**Supplied entries:**
(* ===== verification/LlamaThm.v ===== *)
(** * Language models: theorems

    A batch is filled within its arrays; the objects of the library have one owner
    each, over every sequence of operations whose callers keep their side; a prompt
    is turned into all its tokens; a sampler is configured in the order its stages
    need.  The operations that no caller can use safely are at the end. *)

From Stdlib Require Import ZArith Lia List Bool Ascii String Sorting.Sorted.
From stdpp Require Import base tactics list option gmap strings.
From S2P Require Import Prelude Ints Doubles Llama.

Open Scope hj_scope.
Open Scope nat_scope.

(** ** Batches *)

Section Batches.
Import Batch.

(** Room for [k] entries with a sequence each, and tokens; the arrays of embeddings
    are not of this kind. *)
Record shaped (k : nat) (a : llama_batch) : Prop :=
  { sh_token : exists arr, token a = Some arr /\ length arr = k;
    sh_pos : length (pos a) = k; sh_nseq : length (n_seq_id a) = k; sh_seq : length (seq_id a) = k;
    sh_rows : Forall (fun row => 0 < length row) (seq_id a); sh_logits : length (logits a) = k }.
Definition wf (b : batch) : Prop := (0 <= _capacity b)%Z /\ shaped (Z.to_nat (_capacity b)) (_batch b) /\ (n_tokens (_batch b) <= _capacity b)%Z.

Lemma make_wf n k : (0 <= n)%Z -> (0 < k)%Z -> exists b, make n 0 k = Some b /\ wf b /\ _capacity b = n.
Proof.
  intros Hn Hk. unfold make, llama_batch_init. replace ((n <? 0)%Z || (k <? 0)%Z || (0 <? 0)%Z) with false.
  2:{ symmetry. rewrite !orb_false_iff, !Z.ltb_ge. lia. }
  eexists. split; [reflexivity|]. split; [|reflexivity]. split; [exact Hn|]. split; [|exact Hn]. cbn.
  split; cbn; rewrite ?length_replicate; auto.
  - eexists. split; [reflexivity|]. apply length_replicate.
  - apply Forall_replicate. rewrite length_replicate. lia.
Qed.

Lemma store_ok {A} i (x : A) l : i < length l -> store i x l = Some (<[i := x]> l).
Proof. intros H. unfold store. apply Nat.ltb_lt in H. now rewrite H. Qed.

(** An entry is as the loop leaves it. *)
Definition entry (tokens : list Z) (start_pos : Z) (a : llama_batch) (i : nat) : Prop :=
  (exists arr t, token a = Some arr /\ tokens !! i = Some t /\ arr !! i = Some (Some t))
  /\ pos a !! i = Some (Some (start_pos + Z.of_nat i)%Z) /\ n_seq_id a !! i = Some (Some 1%Z)
  /\ (exists row, seq_id a !! i = Some row /\ row !! 0 = Some (Some 0%Z)) /\ logits a !! i = Some (Some false).

Lemma set_token_ok k tokens start_pos i a : shaped k a -> i < k -> i < length tokens ->
  (- 2 ^ 31 <= start_pos + Z.of_nat i < 2 ^ 31)%Z ->
  exists a', set_token tokens start_pos i a = Some a' /\ shaped k a' /\ entry tokens start_pos a' i
    /\ forall i', i' <> i -> entry tokens start_pos a i' -> entry tokens start_pos a' i'.
Proof.
  intros [(arr & Ha & Hl) Hp Hn Hs Hr Hg] Hi Ht Hz. unfold set_token. rewrite Ha.
  destruct (lookup_lt_is_Some_2 tokens i Ht) as [t Et]. rewrite Et.
  assert (Hadd : Ints.add (Ity 32 true) start_pos (Z.of_nat i) = Some (start_pos + Z.of_nat i)%Z).
  { apply arith_exact; [reflexivity|]. unfold in_type, t_min, t_max; cbn. apply andb_true_iff. rewrite !Z.leb_le. lia. }
  rewrite Hadd, !store_ok by lia. destruct (lookup_lt_is_Some_2 (seq_id a) i ltac:(lia)) as [row Erow]. rewrite Erow.
  pose proof (proj1 (list.Forall_lookup _ _) Hr i row Erow) as Hrow. cbn in Hrow. rewrite !store_ok by lia.
  eexists. split; [reflexivity|]. split_and!.
  - split; cbn; rewrite ?length_insert; auto.
    + eexists. split; [reflexivity|]. now rewrite length_insert.
    + apply Forall_insert; [exact Hr|]. now rewrite length_insert.
  - unfold entry; cbn. rewrite !list_lookup_insert_eq by lia. split_and!; auto.
    + eexists _, t. split; [reflexivity|]. split; [exact Et|]. apply list_lookup_insert_eq. lia.
    + eexists. split; [reflexivity|]. now apply list_lookup_insert_eq.
  - intros i' Hne (E1 & E2 & E3 & E4 & E5). unfold entry; cbn. rewrite !list_lookup_insert_ne by congruence. split_and!; auto.
    destruct E1 as (arr' & t' & H1 & H2 & H3). rewrite Ha in H1. injection H1 as <-. eexists _, t'. split; [reflexivity|].
    split; [exact H2|]. now rewrite list_lookup_insert_ne by congruence.
Qed.
(* ===== verification/LicenseThm.v ===== *)
(** * Licences: theorems

    What [util/license.hpp] promises: no more tokens than times, whatever the
    interleaving; a token is accepted exactly by the verifier it is for, in its
    time, for the claims it has; and it says what was put in it. *)

From Stdlib Require Import ZArith Lia List Bool Ascii String.
From stdpp Require Import base tactics list option gmap strings countable.
From S2P Require Import Prelude Ints License.

Open Scope hj_scope.
Open Scope nat_scope.

Import License.

(** ** The number of times *)

Section Quota.
Import Race.
Context {Alg Dec : Type} (j : jwt Alg Dec).

Definition took (p : request * pc) : nat := match p.2 with Took | Done _ | Undefined => 1 | _ => 0 end.

(** What is known of a caller, with [v] times left. *)
Definition thread_ok (i0 : issuer) (cs : list (sign_algo * list string)) (v : nat) (q : request) (p : pc) : Prop :=
  match p with
  | Loop n => v <= n
  | Refused => v = 0
  | Done r => exists now i, config i ∈ cs /\ _id i = _id i0
      /\ locked_issue j now EmptyString (licensee q) (days q) (wanted q) i = Some r
  | _ => True
  end.

Record inv (i0 : issuer) (s : system) : Prop :=
  { inv_count : _valid_times (shared s) + sum_list_with took (threads s) = _valid_times i0;
    inv_id : _id (shared s) = _id i0;
    inv_config : config (shared s) ∈ configs s;
    inv_thread : forall t q p, threads s !! t = Some (q, p) ->
      thread_ok i0 (configs s) (_valid_times (shared s)) q p }.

**Task objective:** Lines in the data that include the word "shared" should all be copied.

**Output below:**
  { inv_count : _valid_times (shared s) + sum_list_with took (threads s) = _valid_times i0;
    inv_id : _id (shared s) = _id i0;
    inv_config : config (shared s) ∈ configs s;
      thread_ok i0 (configs s) (_valid_times (shared s)) q p }.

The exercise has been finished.